五怪会議
「ただいまー」
自宅に帰るとすぐに烏合天喜は妖怪の姿に戻ってしまった。なんでも、人型を保つのはそれなりに妖力が必要なのだそうだ。そして低級の妖には変化はできないらしくそういった者たちは甘美なささやきで人を陥れその体を奪うのだという。
『あら~
光希様、烏天狗、お帰りなさい~』
トタトタと割烹着姿の吹雪さんが部屋の奥から現れた。その姿は旅館の若女将の様でとても様になっている。
「吹雪さん、ただいま
ねぇ、時雨って今どこにいるかわかる?」
『時雨様でしたら、自室でお仕事されていると思いますよ~』
「そっか!ありがとう!」
時雨の部屋は私の部屋と少しだけ離れている。
妖怪は基本夜行性。そのため、屋敷にくる時間帯も夜間が多く話声などで私を起こしてしまわないようにと配慮してくれたようだった。

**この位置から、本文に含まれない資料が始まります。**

Lemma stoq_add09_single (E : Env) (plan : string) (m : Z) (w : World E)
      (r : Response) (d : Q) (s : RS E) :
  remote_post E (w_remote w) (mkRequest plan [m] None) = (Replied r, d, s) ->
  status_code r = 422%Z ->
  Step09.existing_of r = [] ->
  Step09.stoq_add_variants E plan [m] w
  = (Ok (true, Step09.AllProcessed [m]), posted w (mkRequest plan [m] None) d s).
Proof.
  intros Hpost Hst Hex. unfold Step09.stoq_add_variants.
  change (chunked [m] Step09.CHUNK_SIZE) with [[m]].
  cbn [Step09.chunks_loop filter Step09.memZ existsb negb]. unfold bind.
  erewrite add_chunk09_single by eassumption. reflexivity.
Qed.

End ResolverFacts.

(** ** Halving a batch *)

Module HalvingFacts.

Lemma half_lt (n : nat) : (2 <= n -> 1 <= n / 2 /\ n / 2 < n)%nat.
Proof.
  intros H. split.
  - apply (Nat.div_le_lower_bound n 2 1); lia.
  - apply Nat.div_lt; lia.
Qed.

Lemma log2_up_halves (n : nat) :
  (2 <= n ->
   S (Nat.log2_up (n / 2)) <= Nat.log2_up n /\
   S (Nat.log2_up (n - n / 2)) <= Nat.log2_up n)%nat.
Proof.
  intros Hn.
  destruct (half_lt n Hn) as [H1 H2].
  destruct (Nat.log2_up_spec n ltac:(lia)) as [_ Hup].
  assert (Hpos : (0 < Nat.log2_up n)%nat) by (apply Nat.log2_up_pos; lia).
  destruct (Nat.log2_up n) as [|L] eqn:HL; [lia|].
  rewrite Nat.pow_succ_r' in Hup.
  assert (Hdiv : (n <= 2 * (n / 2) + 1)%nat).
  { pose proof (Nat.div_mod_eq n 2) as Hdm.
    pose proof (Nat.mod_upper_bound n 2 ltac:(lia)). lia. }
  assert (Hdiv2 : (2 * (n / 2) <= n)%nat).
  { apply Nat.Div0.mul_div_le. }
  split; apply le_n_S; apply Nat.log2_up_le_pow2; lia.
Qed.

『…まぁ、それだけではないのだがの…。』彼はそうつぶやいたのだが、聞き返しても笑顔を浮かべるばかりでそれ以上は教えてくれなかった。
「時雨ー開けるよ―」
部屋の障子を開けるとそこには机に向かい何やら書類を纏めてる時雨の姿があった。
『帰ったか、光希…
学び舎はどうじゃった?何か変わったことはなかったかの?』
手を止め、彼は私にそう問いかけた。
「あーごめんなさい。仕事の邪魔しちゃったよね」
『よい。急ぎのものでもないしの。今日中にせねばならんものはもう済んでおる。』
こっちのおいで。と手招きされた光希は、時雨の横に腰を掛けた。
それが不服だったのか、時雨は座った光希の腕を優しくつかむと自身の方へと引き寄せた。
「うわぁっ!」
『ほっほっほっ。軽いの。そなた、食事はしっかり食べておるのか?まるで綿菓子のようじゃ。』
「食べてるよ。一緒に食事しているからわかるでしょ?私がたくさん食べること。」
『確かにの。そなたのその細身のどこにあれらが吸収されているのか謎じゃな。』
時雨は愉快そうに笑う。抱きしめられている光希はされるがままの状態である。
『…して、そなたが我の部屋を訪ねてきたのには何かわけがあるのじゃろう。学び舎で何かあったのか?』
体勢は変えず、時雨は再度光希の問いかけた。
「あぁ。学校は特に問題はないよ。
そうじゃなくて、今日シロにあった時に聞いたんだけど、妖怪の中でなんか大きい会議があるって。
私の事を話すって噂になってるって聞いたんだけど…それって本当?私何も聞いてないから確認しようと思って。」
『む?…おぉ、そうじゃった!
そういえばそなたに話しておらんかったか。てっきりもう話したつもりでおったわ。
そうさの、今度の満月の夜それぞれの地区の妖怪頭達が集まり五怪会議開かれることとなったのじゃ。会場がこの屋敷になったのでな、その日はいつも以上に騒がしくなってしまう。